==== Data provided

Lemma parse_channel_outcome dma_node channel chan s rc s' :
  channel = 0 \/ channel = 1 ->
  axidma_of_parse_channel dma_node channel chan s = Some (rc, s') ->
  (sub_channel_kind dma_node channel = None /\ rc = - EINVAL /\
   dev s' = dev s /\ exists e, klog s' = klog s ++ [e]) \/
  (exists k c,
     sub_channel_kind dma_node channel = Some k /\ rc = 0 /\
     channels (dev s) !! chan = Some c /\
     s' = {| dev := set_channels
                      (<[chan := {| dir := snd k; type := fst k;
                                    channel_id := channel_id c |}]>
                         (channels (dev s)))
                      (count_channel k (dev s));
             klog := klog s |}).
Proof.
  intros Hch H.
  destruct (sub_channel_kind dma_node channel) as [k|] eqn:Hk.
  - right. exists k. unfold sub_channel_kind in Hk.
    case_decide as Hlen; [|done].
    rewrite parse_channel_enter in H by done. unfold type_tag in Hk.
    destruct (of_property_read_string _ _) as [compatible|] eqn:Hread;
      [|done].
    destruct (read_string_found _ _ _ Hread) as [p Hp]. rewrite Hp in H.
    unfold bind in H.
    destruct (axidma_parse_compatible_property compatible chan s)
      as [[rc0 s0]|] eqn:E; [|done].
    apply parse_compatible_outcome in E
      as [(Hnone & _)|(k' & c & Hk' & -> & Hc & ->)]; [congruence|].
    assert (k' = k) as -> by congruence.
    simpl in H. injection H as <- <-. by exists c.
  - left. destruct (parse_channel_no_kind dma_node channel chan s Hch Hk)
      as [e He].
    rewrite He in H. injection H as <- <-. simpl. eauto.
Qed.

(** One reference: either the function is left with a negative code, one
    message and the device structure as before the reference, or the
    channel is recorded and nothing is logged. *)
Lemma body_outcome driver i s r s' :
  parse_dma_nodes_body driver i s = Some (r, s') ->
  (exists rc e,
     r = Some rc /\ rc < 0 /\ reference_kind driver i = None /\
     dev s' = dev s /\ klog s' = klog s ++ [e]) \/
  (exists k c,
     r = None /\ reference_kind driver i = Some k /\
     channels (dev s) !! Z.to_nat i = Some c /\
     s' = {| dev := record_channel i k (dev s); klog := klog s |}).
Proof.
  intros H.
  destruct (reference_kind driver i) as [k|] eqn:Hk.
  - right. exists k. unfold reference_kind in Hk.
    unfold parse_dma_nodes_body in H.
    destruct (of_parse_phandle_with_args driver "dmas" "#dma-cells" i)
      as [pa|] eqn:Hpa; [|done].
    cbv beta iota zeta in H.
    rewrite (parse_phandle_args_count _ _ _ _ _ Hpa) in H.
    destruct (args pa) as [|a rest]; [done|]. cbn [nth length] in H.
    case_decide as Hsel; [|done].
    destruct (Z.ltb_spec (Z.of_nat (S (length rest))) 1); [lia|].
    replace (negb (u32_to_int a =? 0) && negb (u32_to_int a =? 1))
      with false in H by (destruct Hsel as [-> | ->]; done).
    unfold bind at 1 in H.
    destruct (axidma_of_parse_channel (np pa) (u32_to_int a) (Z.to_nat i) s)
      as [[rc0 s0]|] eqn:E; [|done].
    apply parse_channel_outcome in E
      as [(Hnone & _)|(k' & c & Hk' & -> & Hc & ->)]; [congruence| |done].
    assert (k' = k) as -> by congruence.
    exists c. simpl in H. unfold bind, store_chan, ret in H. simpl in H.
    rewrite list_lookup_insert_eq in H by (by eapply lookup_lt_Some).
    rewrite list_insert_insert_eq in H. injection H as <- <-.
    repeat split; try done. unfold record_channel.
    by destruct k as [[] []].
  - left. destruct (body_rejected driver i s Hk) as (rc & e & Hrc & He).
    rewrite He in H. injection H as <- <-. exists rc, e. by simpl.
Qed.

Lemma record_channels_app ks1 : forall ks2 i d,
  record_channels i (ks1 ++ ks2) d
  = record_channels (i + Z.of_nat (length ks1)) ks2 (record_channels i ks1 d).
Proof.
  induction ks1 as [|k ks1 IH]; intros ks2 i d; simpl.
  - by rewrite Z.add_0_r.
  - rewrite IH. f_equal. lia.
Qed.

========

What is being asked: Transcribe each entry above exactly as it reads.

Answer to the exercise:
Lemma parse_channel_outcome dma_node channel chan s rc s' :
  channel = 0 \/ channel = 1 ->
  axidma_of_parse_channel dma_node channel chan s = Some (rc, s') ->
  (sub_channel_kind dma_node channel = None /\ rc = - EINVAL /\
   dev s' = dev s /\ exists e, klog s' = klog s ++ [e]) \/
  (exists k c,
     sub_channel_kind dma_node channel = Some k /\ rc = 0 /\
     channels (dev s) !! chan = Some c /\
     s' = {| dev := set_channels
                      (<[chan := {| dir := snd k; type := fst k;
                                    channel_id := channel_id c |}]>
                         (channels (dev s)))
                      (count_channel k (dev s));
             klog := klog s |}).
Proof.
  intros Hch H.
  destruct (sub_channel_kind dma_node channel) as [k|] eqn:Hk.
  - right. exists k. unfold sub_channel_kind in Hk.
    case_decide as Hlen; [|done].
    rewrite parse_channel_enter in H by done. unfold type_tag in Hk.
    destruct (of_property_read_string _ _) as [compatible|] eqn:Hread;
      [|done].
    destruct (read_string_found _ _ _ Hread) as [p Hp]. rewrite Hp in H.
    unfold bind in H.
    destruct (axidma_parse_compatible_property compatible chan s)
      as [[rc0 s0]|] eqn:E; [|done].
    apply parse_compatible_outcome in E
      as [(Hnone & _)|(k' & c & Hk' & -> & Hc & ->)]; [congruence|].
    assert (k' = k) as -> by congruence.
    simpl in H. injection H as <- <-. by exists c.
  - left. destruct (parse_channel_no_kind dma_node channel chan s Hch Hk)
      as [e He].
    rewrite He in H. injection H as <- <-. simpl. eauto.
Qed.

(** One reference: either the function is left with a negative code, one
    message and the device structure as before the reference, or the
    channel is recorded and nothing is logged. *)
Lemma body_outcome driver i s r s' :
  parse_dma_nodes_body driver i s = Some (r, s') ->
  (exists rc e,
     r = Some rc /\ rc < 0 /\ reference_kind driver i = None /\
     dev s' = dev s /\ klog s' = klog s ++ [e]) \/
  (exists k c,
     r = None /\ reference_kind driver i = Some k /\
     channels (dev s) !! Z.to_nat i = Some c /\
     s' = {| dev := record_channel i k (dev s); klog := klog s |}).
Proof.
  intros H.
  destruct (reference_kind driver i) as [k|] eqn:Hk.
  - right. exists k. unfold reference_kind in Hk.
    unfold parse_dma_nodes_body in H.
    destruct (of_parse_phandle_with_args driver "dmas" "#dma-cells" i)
      as [pa|] eqn:Hpa; [|done].
    cbv beta iota zeta in H.
    rewrite (parse_phandle_args_count _ _ _ _ _ Hpa) in H.
    destruct (args pa) as [|a rest]; [done|]. cbn [nth length] in H.
    case_decide as Hsel; [|done].
    destruct (Z.ltb_spec (Z.of_nat (S (length rest))) 1); [lia|].
    replace (negb (u32_to_int a =? 0) && negb (u32_to_int a =? 1))
      with false in H by (destruct Hsel as [-> | ->]; done).
    unfold bind at 1 in H.
    destruct (axidma_of_parse_channel (np pa) (u32_to_int a) (Z.to_nat i) s)
      as [[rc0 s0]|] eqn:E; [|done].
    apply parse_channel_outcome in E
      as [(Hnone & _)|(k' & c & Hk' & -> & Hc & ->)]; [congruence| |done].
    assert (k' = k) as -> by congruence.
    exists c. simpl in H. unfold bind, store_chan, ret in H. simpl in H.
    rewrite list_lookup_insert_eq in H by (by eapply lookup_lt_Some).
    rewrite list_insert_insert_eq in H. injection H as <- <-.
    repeat split; try done. unfold record_channel.
    by destruct k as [[] []].
  - left. destruct (body_rejected driver i s Hk) as (rc & e & Hrc & He).
    rewrite He in H. injection H as <- <-. exists rc, e. by simpl.
Qed.

Lemma record_channels_app ks1 : forall ks2 i d,
  record_channels i (ks1 ++ ks2) d
  = record_channels (i + Z.of_nat (length ks1)) ks2 (record_channels i ks1 d).
Proof.
  induction ks1 as [|k ks1 IH]; intros ks2 i d; simpl.
  - by rewrite Z.add_0_r.
  - rewrite IH. f_equal. lia.
Qed.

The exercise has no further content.